Les produits frass sont déjà sur le marché. Ainsi, l’YnFrass de Ynsect affiche une teneur NPK 4-3-3, avec un taux de matière organique avoisinant les 90 %. InnovaFeed indique de son côté que son FrassiNova est utilisable en agriculture biologique. L’Ipiff a édité, le 19 septembre 2019, sa contribution, demandant notamment à l’UE de clarifier précisément le statut de ses frass afin qu’ils soient inclus dans les fertilisants organiques au même titre que tous les autres fumiers ou lisiers animaux.
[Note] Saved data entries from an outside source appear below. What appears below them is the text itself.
(** X24. Deleting a product does not cascade: whatever requests fail, the
    handler of the product list never throws and never changes the sales,
    the expenses or the sessions, so the sales of a deleted product stay
    with its id. A confirmed [del] on the id of a product of the ledger
    always reports the deletion and leaves exactly the products with
    another id, each as often as before; anything else (an edit, an unknown
    id, a declined confirmation) changes nothing. *)
Theorem product_delete_keeps_the_sales (act : string) (id : Z) (confirmed : bool)
    (nowSave rid : string) (w : World) :
  let (r, w') := productsTbody_click sortByName act id confirmed nowSave rid w in
  (exists note, r = Ok note)
  /\ sales (live w') = sales (live w)
  /\ expenses (live w') = expenses (live w)
  /\ tables (live w') = tables (live w)
  /\ (r = Ok (Toast "Eliminado") ->
      forall p, p ∈ products (live w') <-> p ∈ products (live w) /\ p_id p <> id)
  /\ (r <> Ok (Toast "Eliminado") -> w' = w)
  /\ (act = "del" -> confirmed = true ->
      forall p, find_first (fun x => p_id x =? id) (products (live w)) = Some p ->
        r = Ok (Toast "Eliminado")
        /\ products (live w') ≡ₚ filter (fun x => p_id x ≠ id) (products (live w))
        /\ p ∈ products (live w) /\ p ∉ products (live w')).
Proof using sortByName sortByName_perm.
  unfold productsTbody_click. unfold bind at 1, getLive.
  assert (Hnothing : forall note, note <> Toast "Eliminado" ->
            (act = "del" -> confirmed = true ->
             forall p, find_first (fun x => p_id x =? id) (products (live w)) = Some p ->
                       False) ->
            (exists note', Ok (A := Notice) note = Ok note')
            /\ sales (live w) = sales (live w)
            /\ expenses (live w) = expenses (live w)
            /\ tables (live w) = tables (live w)
            /\ (Ok note = Ok (Toast "Eliminado") ->
                forall p, p ∈ products (live w) <-> p ∈ products (live w) /\ p_id p <> id)
            /\ (Ok note <> Ok (Toast "Eliminado") -> w = w)
            /\ (act = "del" -> confirmed = true ->
                forall p, find_first (fun x => p_id x =? id) (products (live w)) = Some p ->
                  Ok note = Ok (Toast "Eliminado")
                  /\ products (live w) ≡ₚ filter (fun x => p_id x ≠ id) (products (live w))
                  /\ p ∈ products (live w) /\ p ∉ products (live w))).
  { intros note Hnote Hcant. split; [eexists; reflexivity |].
    repeat (split; [reflexivity |]).
    split; [intros Heq; injection Heq as ->; contradiction |].
    split; [reflexivity |].
    intros Hact Hconf p Hp. destruct (Hcant Hact Hconf p Hp). }
  destruct (String.eqb_spec act "edit") as [Hedit | _].
  { destruct (find_first _ _); unfold ret; apply Hnothing; try discriminate.
    all: intros Hdel; rewrite Hedit in Hdel; discriminate Hdel. }
  destruct (String.eqb_spec act "del") as [_ | Hdel];
    [| unfold ret; apply Hnothing; [discriminate | intros Hact; contradiction]].
  destruct (find_first _ _) as [p0 |] eqn:Hfind;
    [| unfold ret; apply Hnothing; [discriminate | intros _ _ p Hp; discriminate Hp]].
  destruct confirmed; cbn [negb];
    [| unfold ret; apply Hnothing; [discriminate | intros _ Hconf; discriminate Hconf]].
  clear Hnothing.
  destruct (find_first_split _ (fun x => x) _ _ Hfind) as (before & after & Hsplit & _ & _ & Hid).
  apply Z.eqb_eq in Hid.
  unfold rerender. unfold bind, setLive, getLive, try_catch, ret.
  cbn [fst snd live set_live set_products products].
  match goal with
  | |- context [saveState ?s ?o ?n ?i ?w0] =>
      pose proof (saveState_live s o n i w0) as Hlive;
      destruct (saveState s o n i w0) as [[[] | err] w1]
  end; cbn [snd live] in Hlive; rewrite Hlive;
    cbn [live set_live set_products sales expenses tables products].
  all: split; [eexists; reflexivity |]; repeat (split; [reflexivity |]).
  all: split; [| split; [intros Hne; exfalso; apply Hne; reflexivity |]].
  all: try (intros _ q; rewrite sortByName_perm, list_elem_of_filter;
            split; intros [? ?]; split; assumption).
  all: intros _ _ p [= <-]; split; [reflexivity |]; split; [apply sortByName_perm |].
  all: split; [rewrite Hsplit; apply elem_of_app; right; apply elem_of_cons; left; reflexivity |].
  all: rewrite sortByName_perm, list_elem_of_filter; intros [Hne _]; exact (Hne Hid).
Qed.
Plusieurs accords industriels

Anecdotique dans les années 2010, la réalité de la production d’insectes intéresse désormais les investisseurs : l’Ipiff chiffre ainsi à 600 M€ le montant déjà rassemblé par ses adhérents. Outre les financeurs de start-up, plusieurs acteurs de la nutrition animale se sont également lancés. C’est le cas de Cargill qui, en sus de la filière montée avec InnovaFeed pour la production de truites aux insectes en France en 2018, a annoncé en juin 2019 nouer avec elle un partenariat stratégique pour la production d’aliments pour poissons à base de protéine d’insectes en sécurisant ses approvisionnements à la source. C’est aussi le cas de la Ciab, Coopérative interdépartementale des aviculteurs du bocage qui, via sa filiale Arrivé Nutrition animale, est actionnaire d’un autre producteur d’insectes, Next­Alim, même si sa part est faible (1 %). L’entreprise de Chasseneuil-du-Poitou a par ailleurs signé en juin 2019 avec une autre coopérative, NatUp, un accord de partenariat pour implanter une usine en Normandie. Du côté de l’approvisionnement des sites de production, le partenariat le plus emblématique reste celui entre InnovaFeed et Tereos. L’usine de ce dernier sera en effet reliée directement à la nouvelle unité pour nourrir les insectes avec ses coproduits. Pour son site pilote (Gouzeaucourt), l’alimentation est fournie par Nealia, expliquait Cédric Letissier, directeur développement des activités de la coopérative, lors de la journée « Insectes » organisée par l’Aftaa en collaboration avec l’université de Tours, en novembre dernier : « Nous produisons 10 000 t d’aliments humides complets spécialement formulés pour les insectes. » Le breton Paulic Meunerie, de son côté, développe sa propre production de sons dédiés à l’élevage d’insectes et vendus sous la marque Nourrifibre depuis 2018. Ils sont traités par ozonation selon son procédé, Oxygreen, qui réduit la concentration en mycotoxines et en moisissures tout en améliorant leur concentration en fibres solubles au bénéfice de la croissance des animaux.

Yanne Boloh

(1) L’Ipiff, plateforme internationale pour les insectes destinés à l’alimentation humaine et animale, a 22 membres producteurs dont 10 en France.